A dog can be anyone’s best friend, not just man’s. They befriend men and women, children, other dogs, and sometimes even cats.
The incredible mindset and temperament of the canine is the subject of A Dog’s Life, currently showing at the Great American Melodrama in Oceano, which explores the subject with wit, humor, music, and heart.
A Dog’s Life—written by Sean Grennan with music by Leah Okimoto—shows through late April at the Melodrama. Theatergoers have more than a month of performances to make it out to the show, so there are no excuses for not catching this one, especially if you’re a dog owner or have an affinity for the furry creatures.
- PHOTO COURTESY OF THE GREAT AMERICAN MELODRAMA
- MAN'S BEST FRIEND: The Great American Melodrama’s production of 'A Dog’s Life' is a comedic heartfelt look at dog ownership and how canines may very well see the world.
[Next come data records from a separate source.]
(** The proof ranges of an upload.  For a set [sectorsChanged] of (uint64,
    hence non-negative) sector indices and a responsibility with fewer than
    [2^63] sector roots, [calcAndSortProofRanges] returns exactly the unit
    ranges [[i, i+1)] of the changed indices below the old sector count, as a
    valid limit list (sorted and disjoint: [checkLimitList] accepts it), and
    [calcLeafHashes] on these ranges does not panic and returns the old
    sector roots at their left ends, in order. *)
Theorem calcAndSortProofRanges_valid (sr : Upload.StorageResponsibility)
    (nd : Upload.uploadNegotiationData) :
  NoDup (Upload.sectorsChanged nd) ->
  Forall (fun i => 0 <= i) (Upload.sectorsChanged nd) ->
  Z.of_nat (length (Upload.SectorRoots sr)) < 2 ^ 63 ->
  Merkle.checkLimitList (Upload.calcAndSortProofRanges sr nd) = true /\
  (forall r, In r (Upload.calcAndSortProofRanges sr nd) <->
     exists i, In i (Upload.sectorsChanged nd) /\
               i < Z.of_nat (length (Upload.SectorRoots sr)) /\ r = Merkle.mkLimit i (i + 1)) /\
  exists leafHashes,
    Upload.calcLeafHashes (Upload.calcAndSortProofRanges sr nd) sr = Return leafHashes /\
    map (fun r => nth_error (Upload.SectorRoots sr) (Z.to_nat (Merkle.Left r)))
      (Upload.calcAndSortProofRanges sr nd) = map Some leafHashes.
Proof.
  intros Hd Hpos Hn. rewrite Forall_forall in Hpos.
  rewrite calcAndSortProofRanges_eq.
  rewrite (to_uint64_small (Z.of_nat _)) by lia.
  assert (Hin : forall r,
    In r (Upload.sortByLeft (map (fun i => Merkle.mkLimit i (to_uint64 (i + 1)))
      (filter (fun i => i <? Z.of_nat (length (Upload.SectorRoots sr))) (Upload.sectorsChanged nd))))
    <-> exists i, In i (Upload.sectorsChanged nd) /\
               i < Z.of_nat (length (Upload.SectorRoots sr)) /\ r = Merkle.mkLimit i (i + 1)).
  { intros r. rewrite sortByLeft_In, in_map_iff. split.
    - intros [i [Hr Hi]]. apply filter_In in Hi as [Hi Hlt]. apply Z.ltb_lt in Hlt.
      specialize (Hpos i Hi). rewrite to_uint64_small in Hr by lia.
      exists i. split; [exact Hi|]. split; [exact Hlt|symmetry; exact Hr].
    - intros [i [Hi [Hlt ->]]]. specialize (Hpos i Hi). exists i.
      rewrite to_uint64_small by lia. split; [reflexivity|].
      apply filter_In. split; [exact Hi|apply Z.ltb_lt; exact Hlt]. }
  split; [|split; [exact Hin|]].
  - apply checkLimitListFrom_units.
    + apply sortByLeft_sorted. rewrite map_map. cbn [Merkle.Left]. rewrite map_id.
      apply NoDup_filter. exact Hd.
    + apply Forall_forall. intros r Hr. apply Hin in Hr as [i [Hi [_ ->]]].
      specialize (Hpos i Hi). cbn. lia.
    + intros p E. discriminate.
  - apply calcLeafHashes_in_range. intros r Hr. apply Hin in Hr as [i [Hi [Hlt ->]]].
    specialize (Hpos i Hi). cbn [Merkle.Left]. lia.
Qed.

(** Three changed sectors 2, 0 and 5 of a responsibility with four sector
    roots. *)
Lemma calcAndSortProofRanges_valid_witness :
  NoDup [2; 0; 5] /\
  Merkle.checkLimitList (Upload.calcAndSortProofRanges
    (Upload.mkStorageResponsibility [[Byte.x00]; [Byte.x01]; [Byte.x02]; [Byte.x03]] [])
    (Upload.mkNegotiationData [] [] [] [2; 0; 5] 0 [])) = true.
Proof.
  assert (Hd : NoDup [2; 0; 5]).
  { repeat constructor; simpl; intuition discriminate. }
  split; [exact Hd|].
  exact (proj1 (calcAndSortProofRanges_valid
    (Upload.mkStorageResponsibility [[Byte.x00]; [Byte.x01]; [Byte.x02]; [Byte.x03]] [])
    (Upload.mkNegotiationData [] [] [] [2; 0; 5] 0 []) Hd
    ltac:(repeat constructor; discriminate) ltac:(simpl; lia))).
Defined.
The story takes a small cast, and that’s because of its central focus on one dog, Jack (Tim Stewart), and his journey from the animal shelter to a real connection with human Joel (Jeff Salsbury). While hoping for an adopter to enter the pound, Jack spends time talking with two other dogs, simply named Big Dog (Philip Bolton) and Little Dog (Mia Mekjian), in the program.
These two, a Doberman and a terrier, couldn’t be more different, and they highlight how plain Jack is. Jack is somewhat of an “every dog,” and reveals that in a great song when Joel comes into the shelter looking to adopt. He doesn’t fetch, doesn’t do tricks, and can’t sit and stay, he explains with a carefree tune. Of course, Joel doesn’t understand a word of it, nor does Jack understand Joel. This is a fun trope used throughout the play, and Stewart and Salsbury build quite the rapport as the initially frustrated owner and the doe-eyed dog. Stewart also has a fantastic singing voice and gives Jack a playful innocence.
Once adopted, we get to enjoy the minutia of dog life through Jack’s eyes, always in comedic scenes and song. Riding in the car, going for a walk, fetching in the park, digging in the trash, and more, all get their moment. The show is actually arranged in short scenes, all of which are punctuated by moments of darkness, allowing scene changes in which pre-recorded quotes play through the speakers—always relating to dogs, of course.
The Great American Melodrama exhibits a close relationship with PCPA resident artists in this production, as local theater fans will recognize Erik Stein’s voice reading the quippy, often ironic quotes. Michael Jenkinson, another PCPA resident artist, directed the show, evident in the number of well-choreographed dance numbers in the musical scenes.
Many of these dance-filled musical numbers are performed by Big Dog and Little Dog (Bolton and Mekjian), who are adopted by the same owner, even though they hardly have anything in common. Bolton and Mekjian are delightfully funny and talented singers and dancers, illustrating the hilarity of a dog-on-dog relationship.
The tale truly does span Jack’s life, through all its decades of dog years, and we get to see our beloved characters go gray in the fur. When the inevitable happens, tears flowed freely at the Melodrama, certainly more so among the dog owners in the crowd. We see Joel grieving in the park when he makes a connection with a woman he sees there often, Annie (Leah Kolb), who hasn’t had a dog since she lost her little fur ball years before. It’s a heartfelt moment, one that genuinely captures how powerful a canine companion can be.
To dry up the eyes and get the audience laughing again, the Great American Melodrama continues its tradition of the closing Vaudeville Review, this time with Please Stand By … A Television Vaudeville Review, which showcases the cast’s multi-talented abilities, from song to dance, and ensemble comedy to monologue. All the while, pianist Kevin Lawson is ready with the tunes, accompanying more than just the singing.
For those with an affinity for pooches, the Melodrama’s current production is a must-see, and for everyone else, it’s a fantastic time as well! It just goes to show how versatile the little theater in Oceano is, eliciting laughs one moment, tears the next, and keeping an audience entertained for hours with fantastic live performance.